In his writing, Momaday creates a vibrant sense of how stories are expressed through living words within vital communities. His brillant blending of mythology, folktales, oral history, historical descriptions, and personal reflections all connect in a fascinating story about finding one's way in life's journeys. The writing is so vivid and the book is so animated that patient readers will connect with what Momaday presents, provided that they choose to share in the reflective silence that he offers on the way to Rainy Mountain.

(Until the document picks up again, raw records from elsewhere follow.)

Lemma get_topics_sorted_names_of_metadata_witness :
  returns (__init__ example_world "bag" false) example_bag /\
  exists md names,
    rosbag2_open example_world "bag" = Some md /\
    returns (get_topics example_bag) names /\
    StronglySorted (fun a b => String.leb a b = true) names /\
    NoDup names /\
    forall t,
      In t names
      <-> exists i, In i (topics_with_message_count md) /\
                    name (topic_metadata i) = t.
Proof.
  split; [reflexivity|].
  apply (get_topics_sorted_names_of_metadata example_world "bag" example_bag).
  reflexivity.
Defined.

(** X2. In read mode [get_topic_metadata(t)] is the metadata of the last
    topic named [t] in the reader's list (a later duplicate overrides an
    earlier one), and [None] when the list has no topic of that name. *)
Theorem get_topic_metadata_last_listed
    (w : World) (bag_path : string) (self : Rosbag2) (t : string) :
  returns (__init__ w bag_path false) self ->
  exists md,
    rosbag2_open w bag_path = Some md /\
    returns (get_topic_metadata self t)
            (last_listed (topics_with_message_count md) t) /\
    returns (get_topic_type self t)
            (option_map type (last_listed (topics_with_message_count md) t)).
Proof.
  intros Hinit. destruct (init_metadata _ _ Hinit) as (md & Hopen & Hmd).
  destruct (init_reading _ _ Hinit) as (md' & path & Hr).
  assert (md' = md) by (pose proof (reading_metadata Hr); congruence).
  subst md'. exists md. split; [exact Hopen|]. unfold returns.
  rewrite (get_topic_metadata_reading t Hr), (get_topic_type_reading t Hr).
  unfold topic_metadata_map_of. rewrite dict_get_comprehension. simpl.
  now destruct (last_listed (topics_with_message_count md) t).
Qed.

Lemma get_topic_metadata_last_listed_witness :
  returns (__init__ example_world "bag" false) example_bag /\
  exists md,
    rosbag2_open example_world "bag" = Some md /\
    returns (get_topic_metadata example_bag "/a")
            (last_listed (topics_with_message_count md) "/a") /\
    returns (get_topic_type example_bag "/a")
            (option_map type (last_listed (topics_with_message_count md) "/a")).
Proof.
  split; [reflexivity|].
  apply (get_topic_metadata_last_listed example_world "bag" example_bag "/a").
  reflexivity.
Defined.

(* ------------------------------------------------------------------ *)
(** ** Looking a type up in the groups *)

Lemma dict_get_setdefault_append (g : Dict (list string)) (k x ty : string) :
  dict_get (setdefault_append g k x) ty
  = if String.eqb ty k
    then Some (match dict_get g k with Some l => l | None => [] end ++ [x])
    else dict_get g ty.
Proof.
  induction g as [|[k0 l0] g IH]; simpl.
  - reflexivity.
  - destruct (String.eqb_spec k k0) as [->|Hne]; simpl.
    + now destruct (String.eqb ty k0).
    + rewrite IH. destruct (String.eqb_spec ty k0) as [->|Hne'].
      * destruct (String.eqb_spec k0 k) as [E|_]; [congruence|reflexivity].
      * reflexivity.
Qed.

Lemma dict_get_grouping (items : list (string * TopicMetadata))
    (g : Dict (list string)) (ty : string) :
  dict_get
    (fold_left
       (fun topics_by_type item =>
          setdefault_append topics_by_type (type (snd item)) (fst item))
       items g) ty
  = match names_of_type items ty with
    | [] => dict_get g ty
    | n :: ns =>
        Some (match dict_get g ty with Some l => l | None => [] end
              ++ n :: ns)
    end.
Proof.
  unfold names_of_type. revert g.
  induction items as [|[n v] items IH]; intros g; simpl; [reflexivity|].
  rewrite IH, dict_get_setdefault_append. rewrite (String.eqb_sym ty).
  destruct (String.eqb_spec (type v) ty) as [E|Hne]; simpl.
  - subst ty.
    destruct (map fst _) as [|n' ns]; [reflexivity|].
    now rewrite <- app_assoc.
  - reflexivity.
Qed.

The Way to Rainy Mountain is one of those rare books that changed my whole persepective of the world. The beauty of his style and simplicity of his stories show what a firm grasp and love of the language Dr. Momaday has. I had the priviledge of hearing Dr. Momaday speak recently. Much to my joy, he speaks much the same way he writes--in clear, simple phrases. He doesn't take language for granted. Instead he cherishes every syllable, every sound. But not only did this book teach me about the language, but about a culture. The way Dr. Momaday views the world, nature, and other people is truly fascinating and insightful. He is a spokesman for a rapidly diminishing world of orators and storytellers. This book will live in the hallowed halls of literature for countless generations.